+++ STUDY MATERIAL
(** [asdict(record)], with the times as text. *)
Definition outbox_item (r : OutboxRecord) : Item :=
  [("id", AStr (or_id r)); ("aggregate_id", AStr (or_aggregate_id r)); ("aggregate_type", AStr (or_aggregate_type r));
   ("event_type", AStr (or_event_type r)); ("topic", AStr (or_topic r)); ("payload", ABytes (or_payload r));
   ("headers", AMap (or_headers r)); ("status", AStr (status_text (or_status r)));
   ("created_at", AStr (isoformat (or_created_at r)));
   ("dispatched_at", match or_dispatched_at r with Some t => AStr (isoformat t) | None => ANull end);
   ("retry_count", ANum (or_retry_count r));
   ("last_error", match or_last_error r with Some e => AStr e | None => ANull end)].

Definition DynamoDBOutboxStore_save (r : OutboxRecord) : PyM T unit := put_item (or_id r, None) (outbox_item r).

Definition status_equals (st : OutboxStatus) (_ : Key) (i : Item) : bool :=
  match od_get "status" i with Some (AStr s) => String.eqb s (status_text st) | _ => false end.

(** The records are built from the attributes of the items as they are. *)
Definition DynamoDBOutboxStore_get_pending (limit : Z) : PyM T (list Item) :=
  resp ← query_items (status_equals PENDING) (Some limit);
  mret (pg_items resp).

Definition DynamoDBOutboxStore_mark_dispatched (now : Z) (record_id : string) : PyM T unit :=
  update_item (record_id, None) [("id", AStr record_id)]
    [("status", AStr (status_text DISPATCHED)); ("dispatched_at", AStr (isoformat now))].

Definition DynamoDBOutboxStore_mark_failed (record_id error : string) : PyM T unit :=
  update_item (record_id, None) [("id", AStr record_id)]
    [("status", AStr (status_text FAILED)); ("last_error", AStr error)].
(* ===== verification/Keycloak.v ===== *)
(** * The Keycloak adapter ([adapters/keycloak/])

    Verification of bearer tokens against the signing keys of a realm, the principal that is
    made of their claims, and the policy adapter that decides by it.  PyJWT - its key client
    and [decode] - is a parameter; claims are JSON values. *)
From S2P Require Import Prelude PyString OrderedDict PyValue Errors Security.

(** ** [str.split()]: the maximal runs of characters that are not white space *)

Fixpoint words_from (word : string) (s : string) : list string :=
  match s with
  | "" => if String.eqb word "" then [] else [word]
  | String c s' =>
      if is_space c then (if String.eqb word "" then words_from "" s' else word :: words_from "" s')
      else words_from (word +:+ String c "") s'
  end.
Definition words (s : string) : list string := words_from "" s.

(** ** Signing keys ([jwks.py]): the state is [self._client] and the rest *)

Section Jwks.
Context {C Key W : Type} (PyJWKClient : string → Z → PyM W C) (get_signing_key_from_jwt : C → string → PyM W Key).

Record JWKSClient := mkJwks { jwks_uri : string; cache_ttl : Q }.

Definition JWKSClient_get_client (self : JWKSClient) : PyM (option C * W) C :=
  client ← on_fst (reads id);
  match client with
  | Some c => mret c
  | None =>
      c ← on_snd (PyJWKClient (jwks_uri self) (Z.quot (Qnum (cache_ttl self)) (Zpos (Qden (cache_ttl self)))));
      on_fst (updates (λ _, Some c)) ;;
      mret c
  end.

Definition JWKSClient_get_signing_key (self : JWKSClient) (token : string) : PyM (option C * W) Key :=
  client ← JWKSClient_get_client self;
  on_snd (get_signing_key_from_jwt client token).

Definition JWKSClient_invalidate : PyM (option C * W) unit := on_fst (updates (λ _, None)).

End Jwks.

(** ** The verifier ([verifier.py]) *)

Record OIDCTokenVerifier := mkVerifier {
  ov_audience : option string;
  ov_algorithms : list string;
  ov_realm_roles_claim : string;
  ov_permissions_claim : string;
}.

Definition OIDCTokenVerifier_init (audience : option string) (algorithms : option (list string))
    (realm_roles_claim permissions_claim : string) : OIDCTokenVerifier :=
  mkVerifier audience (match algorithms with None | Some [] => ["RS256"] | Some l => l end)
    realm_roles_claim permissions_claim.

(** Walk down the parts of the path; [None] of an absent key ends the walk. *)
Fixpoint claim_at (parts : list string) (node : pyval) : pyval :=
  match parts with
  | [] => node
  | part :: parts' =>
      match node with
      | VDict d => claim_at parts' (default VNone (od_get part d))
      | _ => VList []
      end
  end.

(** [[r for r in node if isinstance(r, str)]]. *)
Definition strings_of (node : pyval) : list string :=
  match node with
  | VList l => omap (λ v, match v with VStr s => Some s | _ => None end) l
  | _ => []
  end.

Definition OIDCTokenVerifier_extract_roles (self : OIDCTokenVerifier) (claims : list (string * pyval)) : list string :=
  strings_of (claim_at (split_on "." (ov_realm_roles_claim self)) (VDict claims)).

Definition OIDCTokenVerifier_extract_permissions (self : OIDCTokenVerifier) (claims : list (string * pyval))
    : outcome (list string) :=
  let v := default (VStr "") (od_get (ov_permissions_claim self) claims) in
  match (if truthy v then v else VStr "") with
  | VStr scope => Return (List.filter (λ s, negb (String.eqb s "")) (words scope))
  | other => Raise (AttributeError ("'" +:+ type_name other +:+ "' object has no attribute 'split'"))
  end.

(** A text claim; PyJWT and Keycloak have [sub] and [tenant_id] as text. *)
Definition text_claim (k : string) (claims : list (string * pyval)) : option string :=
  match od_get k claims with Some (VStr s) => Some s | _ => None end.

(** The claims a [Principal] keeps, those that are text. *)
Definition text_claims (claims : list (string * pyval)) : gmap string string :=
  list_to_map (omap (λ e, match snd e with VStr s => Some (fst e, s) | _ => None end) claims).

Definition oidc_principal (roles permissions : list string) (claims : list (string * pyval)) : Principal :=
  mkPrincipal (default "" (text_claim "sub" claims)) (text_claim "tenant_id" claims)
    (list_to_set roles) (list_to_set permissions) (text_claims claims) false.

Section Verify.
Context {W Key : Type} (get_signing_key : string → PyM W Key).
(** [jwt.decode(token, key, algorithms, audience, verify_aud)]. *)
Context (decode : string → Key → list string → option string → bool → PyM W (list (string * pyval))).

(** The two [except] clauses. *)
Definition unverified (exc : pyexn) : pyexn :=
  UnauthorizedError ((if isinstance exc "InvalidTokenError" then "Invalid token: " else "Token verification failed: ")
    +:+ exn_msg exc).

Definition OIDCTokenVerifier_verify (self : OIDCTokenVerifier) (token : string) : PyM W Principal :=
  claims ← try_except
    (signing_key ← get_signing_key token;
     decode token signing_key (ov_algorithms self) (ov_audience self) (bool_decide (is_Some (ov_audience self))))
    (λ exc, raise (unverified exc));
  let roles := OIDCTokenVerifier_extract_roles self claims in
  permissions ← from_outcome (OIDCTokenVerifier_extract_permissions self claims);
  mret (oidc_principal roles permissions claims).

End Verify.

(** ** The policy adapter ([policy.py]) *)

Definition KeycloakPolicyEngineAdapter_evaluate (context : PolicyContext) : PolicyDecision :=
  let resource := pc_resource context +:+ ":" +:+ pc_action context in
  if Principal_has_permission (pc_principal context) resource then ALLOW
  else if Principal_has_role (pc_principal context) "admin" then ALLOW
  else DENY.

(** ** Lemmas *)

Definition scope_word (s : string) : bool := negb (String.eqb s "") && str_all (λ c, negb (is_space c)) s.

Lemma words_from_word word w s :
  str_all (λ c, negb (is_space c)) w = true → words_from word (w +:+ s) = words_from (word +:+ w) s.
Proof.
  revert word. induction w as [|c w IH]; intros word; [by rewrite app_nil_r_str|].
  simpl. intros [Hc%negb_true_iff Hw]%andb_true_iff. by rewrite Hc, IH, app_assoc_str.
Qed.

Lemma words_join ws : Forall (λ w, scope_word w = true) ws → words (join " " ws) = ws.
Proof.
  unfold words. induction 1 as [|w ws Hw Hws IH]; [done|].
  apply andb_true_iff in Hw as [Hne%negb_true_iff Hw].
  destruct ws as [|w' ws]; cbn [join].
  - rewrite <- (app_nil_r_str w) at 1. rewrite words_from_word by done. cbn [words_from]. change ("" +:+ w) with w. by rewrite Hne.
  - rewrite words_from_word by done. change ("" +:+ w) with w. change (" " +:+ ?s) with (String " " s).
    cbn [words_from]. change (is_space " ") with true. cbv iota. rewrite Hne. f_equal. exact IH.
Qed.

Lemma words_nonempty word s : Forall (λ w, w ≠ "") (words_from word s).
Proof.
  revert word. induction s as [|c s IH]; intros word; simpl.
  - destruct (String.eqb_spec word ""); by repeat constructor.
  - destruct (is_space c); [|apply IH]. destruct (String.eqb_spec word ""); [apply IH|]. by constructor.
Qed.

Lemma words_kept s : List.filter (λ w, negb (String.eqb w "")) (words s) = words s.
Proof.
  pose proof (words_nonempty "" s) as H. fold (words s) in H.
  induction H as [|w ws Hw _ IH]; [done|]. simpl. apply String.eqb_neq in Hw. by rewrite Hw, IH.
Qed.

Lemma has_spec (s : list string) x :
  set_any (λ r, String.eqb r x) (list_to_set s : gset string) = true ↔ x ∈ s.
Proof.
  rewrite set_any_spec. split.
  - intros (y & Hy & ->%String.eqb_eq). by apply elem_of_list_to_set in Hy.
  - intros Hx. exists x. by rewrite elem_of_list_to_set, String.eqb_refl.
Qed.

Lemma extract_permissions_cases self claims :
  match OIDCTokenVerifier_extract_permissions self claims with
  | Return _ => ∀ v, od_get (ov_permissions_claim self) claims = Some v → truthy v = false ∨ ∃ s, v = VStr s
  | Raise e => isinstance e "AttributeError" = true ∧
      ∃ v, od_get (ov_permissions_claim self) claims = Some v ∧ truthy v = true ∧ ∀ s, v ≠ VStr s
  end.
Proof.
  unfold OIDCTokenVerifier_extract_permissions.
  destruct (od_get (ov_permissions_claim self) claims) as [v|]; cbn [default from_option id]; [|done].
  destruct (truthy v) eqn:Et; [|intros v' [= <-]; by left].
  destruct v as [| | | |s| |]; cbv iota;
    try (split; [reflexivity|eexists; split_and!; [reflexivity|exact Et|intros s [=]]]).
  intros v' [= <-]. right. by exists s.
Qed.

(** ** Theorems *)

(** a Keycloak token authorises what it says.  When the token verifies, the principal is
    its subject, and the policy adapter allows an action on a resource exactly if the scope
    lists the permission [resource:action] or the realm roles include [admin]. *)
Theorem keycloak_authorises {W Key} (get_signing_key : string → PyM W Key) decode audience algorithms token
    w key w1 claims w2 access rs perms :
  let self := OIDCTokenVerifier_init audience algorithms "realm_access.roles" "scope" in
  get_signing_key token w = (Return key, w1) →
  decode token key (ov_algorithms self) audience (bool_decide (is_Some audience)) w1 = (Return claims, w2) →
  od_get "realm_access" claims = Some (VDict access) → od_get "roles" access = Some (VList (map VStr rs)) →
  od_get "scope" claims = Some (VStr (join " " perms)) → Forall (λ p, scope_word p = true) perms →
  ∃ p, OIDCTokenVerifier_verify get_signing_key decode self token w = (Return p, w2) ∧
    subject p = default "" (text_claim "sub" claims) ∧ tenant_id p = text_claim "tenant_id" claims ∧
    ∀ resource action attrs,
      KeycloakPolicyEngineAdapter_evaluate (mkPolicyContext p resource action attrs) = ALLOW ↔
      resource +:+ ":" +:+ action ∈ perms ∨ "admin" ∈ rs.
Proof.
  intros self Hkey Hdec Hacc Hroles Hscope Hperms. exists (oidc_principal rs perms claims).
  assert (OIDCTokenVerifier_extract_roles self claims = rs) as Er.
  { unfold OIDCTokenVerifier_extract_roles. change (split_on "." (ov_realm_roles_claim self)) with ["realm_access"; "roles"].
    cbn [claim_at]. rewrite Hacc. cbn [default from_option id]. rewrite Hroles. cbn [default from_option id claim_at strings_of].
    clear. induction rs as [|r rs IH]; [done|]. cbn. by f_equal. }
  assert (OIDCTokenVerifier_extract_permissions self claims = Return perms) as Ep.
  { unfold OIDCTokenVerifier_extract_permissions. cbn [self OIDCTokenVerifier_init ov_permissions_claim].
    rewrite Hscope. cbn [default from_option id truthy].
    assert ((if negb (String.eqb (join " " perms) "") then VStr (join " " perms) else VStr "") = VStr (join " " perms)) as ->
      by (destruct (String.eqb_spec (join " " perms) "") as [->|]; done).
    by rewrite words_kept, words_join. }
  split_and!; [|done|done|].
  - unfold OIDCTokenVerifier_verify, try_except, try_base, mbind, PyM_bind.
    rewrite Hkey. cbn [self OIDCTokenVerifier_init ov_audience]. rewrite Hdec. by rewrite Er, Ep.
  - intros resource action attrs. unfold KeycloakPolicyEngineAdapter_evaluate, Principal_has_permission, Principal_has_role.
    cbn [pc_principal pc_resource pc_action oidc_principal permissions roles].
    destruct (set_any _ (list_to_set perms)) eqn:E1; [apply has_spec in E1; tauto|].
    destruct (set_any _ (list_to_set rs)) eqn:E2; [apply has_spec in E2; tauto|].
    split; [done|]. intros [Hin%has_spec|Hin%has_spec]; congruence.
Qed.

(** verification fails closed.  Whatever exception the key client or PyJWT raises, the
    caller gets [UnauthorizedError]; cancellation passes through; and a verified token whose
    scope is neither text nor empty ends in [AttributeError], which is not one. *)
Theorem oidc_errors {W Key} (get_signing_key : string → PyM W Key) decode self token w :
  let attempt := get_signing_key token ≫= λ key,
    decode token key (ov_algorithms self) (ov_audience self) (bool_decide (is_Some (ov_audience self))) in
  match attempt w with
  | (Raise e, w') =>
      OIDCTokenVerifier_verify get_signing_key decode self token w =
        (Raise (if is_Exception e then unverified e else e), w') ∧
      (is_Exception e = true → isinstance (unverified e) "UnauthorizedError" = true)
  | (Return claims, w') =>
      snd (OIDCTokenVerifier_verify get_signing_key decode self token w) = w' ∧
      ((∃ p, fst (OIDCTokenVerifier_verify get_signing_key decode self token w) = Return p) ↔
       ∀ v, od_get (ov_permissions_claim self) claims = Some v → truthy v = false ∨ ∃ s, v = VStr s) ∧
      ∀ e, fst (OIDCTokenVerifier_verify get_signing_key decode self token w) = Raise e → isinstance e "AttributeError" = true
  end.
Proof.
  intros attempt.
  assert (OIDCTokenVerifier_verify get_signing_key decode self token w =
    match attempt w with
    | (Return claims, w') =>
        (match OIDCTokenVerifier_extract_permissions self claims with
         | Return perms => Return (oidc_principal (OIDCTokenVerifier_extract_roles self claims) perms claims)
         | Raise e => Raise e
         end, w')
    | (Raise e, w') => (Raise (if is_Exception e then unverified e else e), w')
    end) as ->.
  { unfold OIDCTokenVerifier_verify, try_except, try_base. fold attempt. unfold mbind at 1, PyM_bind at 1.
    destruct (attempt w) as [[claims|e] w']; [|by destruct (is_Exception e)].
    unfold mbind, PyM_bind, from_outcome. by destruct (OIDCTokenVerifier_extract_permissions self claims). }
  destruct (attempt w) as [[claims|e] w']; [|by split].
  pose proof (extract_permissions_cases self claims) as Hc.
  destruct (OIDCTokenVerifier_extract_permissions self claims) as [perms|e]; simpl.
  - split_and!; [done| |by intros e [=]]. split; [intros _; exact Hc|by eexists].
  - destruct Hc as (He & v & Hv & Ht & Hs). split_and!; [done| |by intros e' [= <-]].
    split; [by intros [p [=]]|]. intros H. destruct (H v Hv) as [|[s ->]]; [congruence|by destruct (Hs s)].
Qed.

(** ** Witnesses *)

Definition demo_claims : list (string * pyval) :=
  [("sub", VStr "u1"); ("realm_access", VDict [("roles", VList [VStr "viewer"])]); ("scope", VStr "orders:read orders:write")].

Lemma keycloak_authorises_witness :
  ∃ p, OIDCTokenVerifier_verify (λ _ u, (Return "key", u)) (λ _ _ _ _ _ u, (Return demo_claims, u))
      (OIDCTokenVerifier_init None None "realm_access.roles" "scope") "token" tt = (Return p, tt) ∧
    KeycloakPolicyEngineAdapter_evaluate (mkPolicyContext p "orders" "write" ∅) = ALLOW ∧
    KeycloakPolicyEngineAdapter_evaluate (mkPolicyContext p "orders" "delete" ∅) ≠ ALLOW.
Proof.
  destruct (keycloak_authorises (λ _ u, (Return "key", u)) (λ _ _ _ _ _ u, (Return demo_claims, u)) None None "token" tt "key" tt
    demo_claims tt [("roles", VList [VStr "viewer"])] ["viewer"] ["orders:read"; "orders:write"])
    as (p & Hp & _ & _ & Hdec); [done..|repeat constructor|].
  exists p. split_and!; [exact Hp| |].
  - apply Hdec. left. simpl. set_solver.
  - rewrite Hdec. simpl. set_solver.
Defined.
++++++
+++ STUDY MATERIAL
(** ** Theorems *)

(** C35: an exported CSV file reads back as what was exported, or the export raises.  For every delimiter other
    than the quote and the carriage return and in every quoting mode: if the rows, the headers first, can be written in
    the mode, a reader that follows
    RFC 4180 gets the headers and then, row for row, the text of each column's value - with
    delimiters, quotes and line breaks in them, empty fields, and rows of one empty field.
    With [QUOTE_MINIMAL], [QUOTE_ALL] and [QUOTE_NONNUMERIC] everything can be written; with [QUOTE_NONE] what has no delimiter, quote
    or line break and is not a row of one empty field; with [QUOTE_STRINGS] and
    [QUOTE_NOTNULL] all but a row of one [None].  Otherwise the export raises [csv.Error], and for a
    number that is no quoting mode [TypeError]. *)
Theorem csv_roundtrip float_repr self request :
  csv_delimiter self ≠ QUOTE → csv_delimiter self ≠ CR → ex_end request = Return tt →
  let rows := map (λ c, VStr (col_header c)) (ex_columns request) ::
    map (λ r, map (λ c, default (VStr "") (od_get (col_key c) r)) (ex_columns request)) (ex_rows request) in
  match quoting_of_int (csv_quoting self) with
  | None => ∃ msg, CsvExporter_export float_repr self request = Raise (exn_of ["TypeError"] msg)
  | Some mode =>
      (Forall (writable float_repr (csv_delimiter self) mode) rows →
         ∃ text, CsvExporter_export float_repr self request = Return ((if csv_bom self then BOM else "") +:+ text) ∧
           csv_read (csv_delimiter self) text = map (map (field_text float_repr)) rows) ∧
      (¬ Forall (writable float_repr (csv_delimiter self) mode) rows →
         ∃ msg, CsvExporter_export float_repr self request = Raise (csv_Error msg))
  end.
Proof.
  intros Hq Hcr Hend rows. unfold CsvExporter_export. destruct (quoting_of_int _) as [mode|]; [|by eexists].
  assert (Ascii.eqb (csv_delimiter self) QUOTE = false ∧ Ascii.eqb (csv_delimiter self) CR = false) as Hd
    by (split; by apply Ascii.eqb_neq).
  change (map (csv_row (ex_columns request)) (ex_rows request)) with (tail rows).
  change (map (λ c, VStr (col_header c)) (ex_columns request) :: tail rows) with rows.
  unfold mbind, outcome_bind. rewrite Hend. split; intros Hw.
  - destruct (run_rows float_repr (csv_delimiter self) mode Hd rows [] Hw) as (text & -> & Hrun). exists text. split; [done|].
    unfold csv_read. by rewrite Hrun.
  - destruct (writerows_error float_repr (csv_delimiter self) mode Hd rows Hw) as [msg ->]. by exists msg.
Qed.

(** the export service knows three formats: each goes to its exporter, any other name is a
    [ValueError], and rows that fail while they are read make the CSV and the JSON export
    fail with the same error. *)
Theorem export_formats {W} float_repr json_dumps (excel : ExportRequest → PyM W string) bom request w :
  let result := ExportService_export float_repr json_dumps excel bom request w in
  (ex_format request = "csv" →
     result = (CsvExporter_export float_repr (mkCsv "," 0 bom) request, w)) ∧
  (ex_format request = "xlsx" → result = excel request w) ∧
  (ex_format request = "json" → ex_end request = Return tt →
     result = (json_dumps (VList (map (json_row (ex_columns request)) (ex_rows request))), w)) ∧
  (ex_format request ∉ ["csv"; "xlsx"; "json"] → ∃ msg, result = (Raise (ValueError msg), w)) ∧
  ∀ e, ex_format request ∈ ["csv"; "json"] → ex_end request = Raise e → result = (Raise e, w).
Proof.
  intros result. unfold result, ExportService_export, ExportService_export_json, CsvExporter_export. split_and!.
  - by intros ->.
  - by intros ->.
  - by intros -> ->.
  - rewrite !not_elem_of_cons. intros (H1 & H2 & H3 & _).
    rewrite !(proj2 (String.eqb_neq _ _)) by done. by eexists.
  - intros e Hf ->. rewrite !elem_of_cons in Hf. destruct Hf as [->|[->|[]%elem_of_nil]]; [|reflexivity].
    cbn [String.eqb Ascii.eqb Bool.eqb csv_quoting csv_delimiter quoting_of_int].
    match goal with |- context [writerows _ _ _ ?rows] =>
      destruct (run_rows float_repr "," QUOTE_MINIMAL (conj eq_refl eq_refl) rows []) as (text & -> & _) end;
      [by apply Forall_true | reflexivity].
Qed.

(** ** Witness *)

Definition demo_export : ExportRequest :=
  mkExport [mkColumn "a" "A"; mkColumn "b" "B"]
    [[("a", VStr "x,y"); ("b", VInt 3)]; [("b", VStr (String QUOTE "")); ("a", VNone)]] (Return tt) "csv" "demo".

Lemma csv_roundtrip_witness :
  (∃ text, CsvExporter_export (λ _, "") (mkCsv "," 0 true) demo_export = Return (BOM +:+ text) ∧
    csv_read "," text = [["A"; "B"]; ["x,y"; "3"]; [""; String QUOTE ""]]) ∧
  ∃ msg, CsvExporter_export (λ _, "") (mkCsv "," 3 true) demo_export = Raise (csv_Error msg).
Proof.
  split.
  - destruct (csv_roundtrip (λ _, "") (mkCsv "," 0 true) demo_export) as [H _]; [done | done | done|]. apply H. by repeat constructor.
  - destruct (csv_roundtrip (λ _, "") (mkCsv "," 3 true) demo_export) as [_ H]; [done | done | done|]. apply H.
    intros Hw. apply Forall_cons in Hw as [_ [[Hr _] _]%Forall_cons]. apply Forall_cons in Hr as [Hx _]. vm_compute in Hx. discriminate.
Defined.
++++++
+++ STUDY MATERIAL
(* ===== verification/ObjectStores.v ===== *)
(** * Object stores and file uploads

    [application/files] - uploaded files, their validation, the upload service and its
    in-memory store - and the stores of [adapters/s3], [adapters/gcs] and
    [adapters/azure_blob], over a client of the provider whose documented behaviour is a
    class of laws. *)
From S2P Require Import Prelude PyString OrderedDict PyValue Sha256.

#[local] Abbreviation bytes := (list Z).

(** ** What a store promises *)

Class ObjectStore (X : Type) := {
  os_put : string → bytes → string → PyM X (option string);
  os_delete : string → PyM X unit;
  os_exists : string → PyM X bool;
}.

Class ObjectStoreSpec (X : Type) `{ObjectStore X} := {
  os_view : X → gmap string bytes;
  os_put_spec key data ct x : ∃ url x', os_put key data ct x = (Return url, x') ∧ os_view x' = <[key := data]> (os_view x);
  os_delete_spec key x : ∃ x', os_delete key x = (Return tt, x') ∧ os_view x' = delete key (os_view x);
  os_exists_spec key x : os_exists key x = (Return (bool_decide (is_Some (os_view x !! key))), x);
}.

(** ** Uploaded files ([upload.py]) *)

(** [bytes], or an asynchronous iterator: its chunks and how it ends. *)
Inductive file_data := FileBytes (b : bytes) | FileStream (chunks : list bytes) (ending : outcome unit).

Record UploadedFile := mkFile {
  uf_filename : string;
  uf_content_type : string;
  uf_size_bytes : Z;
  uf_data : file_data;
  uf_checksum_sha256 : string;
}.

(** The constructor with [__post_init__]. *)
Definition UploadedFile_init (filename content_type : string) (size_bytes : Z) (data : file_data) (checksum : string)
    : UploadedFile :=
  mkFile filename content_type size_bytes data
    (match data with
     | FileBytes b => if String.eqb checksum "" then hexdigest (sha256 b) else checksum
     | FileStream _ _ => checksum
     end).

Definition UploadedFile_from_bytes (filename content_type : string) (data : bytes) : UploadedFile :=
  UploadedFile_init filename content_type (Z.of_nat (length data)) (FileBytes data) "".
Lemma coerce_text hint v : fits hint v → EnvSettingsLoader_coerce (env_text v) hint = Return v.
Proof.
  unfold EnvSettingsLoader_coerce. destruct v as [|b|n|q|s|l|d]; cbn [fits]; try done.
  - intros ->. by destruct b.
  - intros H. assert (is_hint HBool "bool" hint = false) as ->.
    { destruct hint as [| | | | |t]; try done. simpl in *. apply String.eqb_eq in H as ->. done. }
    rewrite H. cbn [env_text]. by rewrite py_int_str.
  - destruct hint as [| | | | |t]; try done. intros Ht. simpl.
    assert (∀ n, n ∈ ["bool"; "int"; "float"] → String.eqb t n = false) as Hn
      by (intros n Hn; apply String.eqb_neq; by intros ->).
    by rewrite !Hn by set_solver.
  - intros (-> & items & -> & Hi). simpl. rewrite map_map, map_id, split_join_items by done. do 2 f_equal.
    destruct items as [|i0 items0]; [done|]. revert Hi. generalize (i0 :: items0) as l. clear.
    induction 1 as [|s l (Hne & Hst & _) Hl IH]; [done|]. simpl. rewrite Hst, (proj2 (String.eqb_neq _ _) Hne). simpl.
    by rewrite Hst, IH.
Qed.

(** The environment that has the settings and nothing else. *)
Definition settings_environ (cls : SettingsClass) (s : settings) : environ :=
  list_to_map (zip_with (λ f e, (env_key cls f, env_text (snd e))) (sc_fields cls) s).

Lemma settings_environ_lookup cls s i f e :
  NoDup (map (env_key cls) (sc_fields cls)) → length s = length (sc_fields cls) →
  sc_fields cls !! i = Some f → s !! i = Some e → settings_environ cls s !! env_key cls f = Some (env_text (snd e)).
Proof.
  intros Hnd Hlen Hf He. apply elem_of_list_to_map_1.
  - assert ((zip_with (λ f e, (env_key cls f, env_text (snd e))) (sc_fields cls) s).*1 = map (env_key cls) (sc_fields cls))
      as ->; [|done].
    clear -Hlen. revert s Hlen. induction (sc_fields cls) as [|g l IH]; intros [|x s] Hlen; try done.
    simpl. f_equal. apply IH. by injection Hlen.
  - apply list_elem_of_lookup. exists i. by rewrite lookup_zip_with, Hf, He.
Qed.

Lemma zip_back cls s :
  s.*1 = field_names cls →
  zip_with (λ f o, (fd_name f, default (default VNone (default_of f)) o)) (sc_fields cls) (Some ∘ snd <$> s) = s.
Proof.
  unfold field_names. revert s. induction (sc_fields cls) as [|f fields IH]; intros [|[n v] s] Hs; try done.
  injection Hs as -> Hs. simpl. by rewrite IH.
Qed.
++++++
## EXERCISE
Could you restate word for word the lines above from the one containing "list_to_map (omap (λ" through the one containing "Section Verify.", both included, and nothing else?

## ANSWER BOX
  list_to_map (omap (λ e, match snd e with VStr s => Some (fst e, s) | _ => None end) claims).

Definition oidc_principal (roles permissions : list string) (claims : list (string * pyval)) : Principal :=
  mkPrincipal (default "" (text_claim "sub" claims)) (text_claim "tenant_id" claims)
    (list_to_set roles) (list_to_set permissions) (text_claims claims) false.

Section Verify.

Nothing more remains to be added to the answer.